So, the white guy is in danger from the people in the 'hood and the black guy would be in danger from the cops?  Really?  That's what you want to say? What are you saying about the character of people in your neighborhood, man? Are they so explosively violent that a man walking with a gun is going to "cause trouble" just by being looked at.  Sounds like a racist statement to me.

And in this video, the cops DID show up to keep things under control. There was only one person who was angry, loud and provocative in this confrontation. The business owner would best have "protected" his business by calling the cops according to Democrats who know about such things. He seems to have done that. They came and nobody had a problem. Yeah the guy was provoking this sort of thing and the black guy obliged him - on camera no less. The black business owner inadvertently validated the point the white guy was trying to make.
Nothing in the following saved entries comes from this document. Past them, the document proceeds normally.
(** C8 after the next-page action on the first and only page. *)
Lemma leaderboard_page_bounds_witness :
  (1 ≤ leaderboardPage (onNextPage initialState))%Z.
Proof.
  refine (proj1 (proj2 (proj2 (proj2 (proj2
            (leaderboard_page_bounds (onNextPage initialState) _)))))).
  eapply (reachable_step _ initialState EvNextPage).
  - apply reachable_init.
  - exact I.
  - reflexivity.
Defined.

(** * Further properties of the component *)

(** ** The panels of a game *)

Lemma phase_in_progress (gs : GameState) :
  game_over gs = false →
  getCurrentPhase (Some gs) ≠ start ∧ getCurrentPhase (Some gs) ≠ phase_game_over.
Proof.
  intros Hover.
  destruct (messages_cases gs) as [Hnone|(msgs & m & Hmsgs & Hlast)].
  - by rewrite getCurrentPhase_no_messages.
  - rewrite (getCurrentPhase_last gs msgs m) by done.
    by repeat case_match.
Qed.

(** X1: a game in progress shows exactly one of the three panels (to
    propose, to decide, to wait), a game that is over shows none. *)
Theorem gameActions_one_panel (gs : GameState) :
  (game_over gs = true → gameActions gs = [])
  ∧ (game_over gs = false →
     ∃ panel, gameActions gs = [panel]
       ∧ (panel = PanelPropose ↔ getCurrentPhase (Some gs) = human_propose)
       ∧ (panel = PanelDecide (decidePanelProposal gs)
          ↔ getCurrentPhase (Some gs) = human_decide)).
Proof.
  unfold gameActions. split; intros Hover; rewrite Hover; [done|].
  destruct (phase_in_progress gs Hover) as [Hs Ho].
  destruct (getCurrentPhase (Some gs)); try done;
    eexists; (split; [reflexivity|]); by split.
Qed.
(** * Recipe path-finding engines of Tubes2_TrioKwekKwek

    A shallow embedding of the Go search engines (breadth-first,
    depth-bounded depth-first, bidirectional) over the tiered element
    catalog, and the properties the specification states about them.

    The sources hold two versions of each engine: one that checks the tier
    of every ingredient of a recipe before using it (the one the
    specification describes), and an earlier one that checks the tier of the
    result only.  Both are embedded; the earlier one has [V1] in its name.

    Go maps are finite maps ([gmap]); a [map[string]bool] that only ever
    stores [true] is a finite set ([gset]); slices are lists; [int] tiers
    and counters are integers ([Z]); a loop that Go runs until a condition
    holds is a structurally recursive function over a fuel counter, and the
    fuel the engines pass is shown to be enough.  The recursion by which
    the display tree is built can be without end: it is run to a depth
    beyond which its outcome is shown not to change. *)

From stdpp Require Import gmap strings list fin_maps sets.
From Stdlib Require Import ZArith Lia.

Open Scope Z_scope.

(** ** Data model (package main: [Element], [Recipe], [ElementStore], ...) *)

(** [Element]: a game element and its raw recipes. *)
Record Element := mkElement {
  ID : string;
  ElemRecipes : list (list string);
  ImageURL : string
}.

(** [ElementGroup]: the elements of one tier, as read from the JSON file. *)
Record ElementGroup := mkElementGroup {
  TierNum : Z;
  GroupElements : list Element
}.

(** [Recipe]: ingredients and the element they produce. *)
Record Recipe := mkRecipe {
  Ingredients : list string;
  Result : string
}.

(** [RecipeStep]: a backpointer, the element expanded and the recipe used. *)
Record RecipeStep := mkRecipeStep {
  ParentID : string;
  StepRecipe : Recipe
}.

(** [ElementStore]: the catalog index shared by all searches. *)
Record ElementStore := mkElementStore {
  Elements : gmap string Element;
  Recipes : list Recipe;
  BasicElements : list string;
  TierMap : gmap string Z
}.

(** [SearchResult].  The value of the field [TreeStructure] is not kept
    in the record: it is what the call of [buildTreeStructure] on [Path] and
    the target returns, a call every search makes before it builds its
    result (see [finish]); no search reads the tree back. *)
Record SearchResult := mkSearchResult {
  Path : list Recipe;
  VisitedNodes : Z;
  ExecutionTime : Z;
  VariationIndex : Z
}.

Inductive SearchError := ErrElementNotFound | ErrNoBasicElements | ErrNoPathFound.

#[global] Instance Recipe_eq_dec : EqDecision Recipe.
Proof. solve_decision. Defined.

#[global] Instance RecipeStep_eq_dec : EqDecision RecipeStep.
Proof. solve_decision. Defined.

#[global] Instance SearchError_eq_dec : EqDecision SearchError.
Proof. solve_decision. Defined.

(** [NewElementStore], after the JSON file was parsed into groups. *)
Definition addRecipes (id : string) (raw : list (list string)) (acc : list Recipe) : list Recipe :=
  fold_left (fun acc ingredients =>
               if (length ingredients =? 2)%nat
               then acc ++ [mkRecipe ingredients id] else acc) raw acc.

Definition addElement (tierNum : Z) (store : ElementStore) (elem : Element) : ElementStore :=
  {| Elements := <[ID elem := elem]> (Elements store);
     Recipes := addRecipes (ID elem) (ElemRecipes elem) (Recipes store);
     BasicElements := if tierNum =? 0 then BasicElements store ++ [ID elem]
                      else BasicElements store;
     TierMap := <[ID elem := tierNum]> (TierMap store) |}.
What I want to know is how this one man peaceful protest (you notice he never raised his voice) is wrong and people throwing rocks at the cops and looting stores in white neighborhoods is okay. Remember that the Ferguson, Missouri protesters were rioting to defend the actions of a 6'4" 350 pound man who roughed up a clerk and stole stuff from his store a few minutes before, then reached into a cop car, tried to get the officer's gun, managed to fire a shot inside the squad car and then when told to halt, put his head down, turned and charged at an armed police officer half his size. Two very different situations. The white guy with the gun in the video successfully demonstrated his point. I'm not sure the guys breaking windows and carrying off televisions and liquor in Ferguson did as well at making theirs.


Some one will inevitably say that if a black man did the same thing in a white neighborhood (not a public street with stores and public places, but a neighborhood) there would be hundreds of cops called out and that they would shoot him on the spot.
Is that white cops only or black cops and Hispanic cops too? So, let me get this straight. Would the dispatcher call all the white cops on the force and tell them they need to go down and shoot some black guy who is in the wrong place and tell the black and Hispanic cops to stay where they are so they couldn't interfere with the cops' KKK tactics?  Really? Especially when the dispatcher is just as likely to be black or Hispanic or Asian as she is white?

Hyperbole is a word that means exaggeration or over-stating your case.
There's way too much of that and this kind of rhetoric only makes it worse. What needs to happen is we ALL need to work together to solve the problem. If it wasn't so scary for a white person to walk in a black neighborhood, perhaps guys like the one in the video wouldn't need to send some kind of message.

And whether anyone likes it or not, it makes white people nervous to be on foot in a black neighborhood. I broke down in the Oak Cliff section of Dallas once. While I was trying to get my car started a gang of black youths complete with do-rags and tats kept walking back and forth making all kinds of eye contact with me.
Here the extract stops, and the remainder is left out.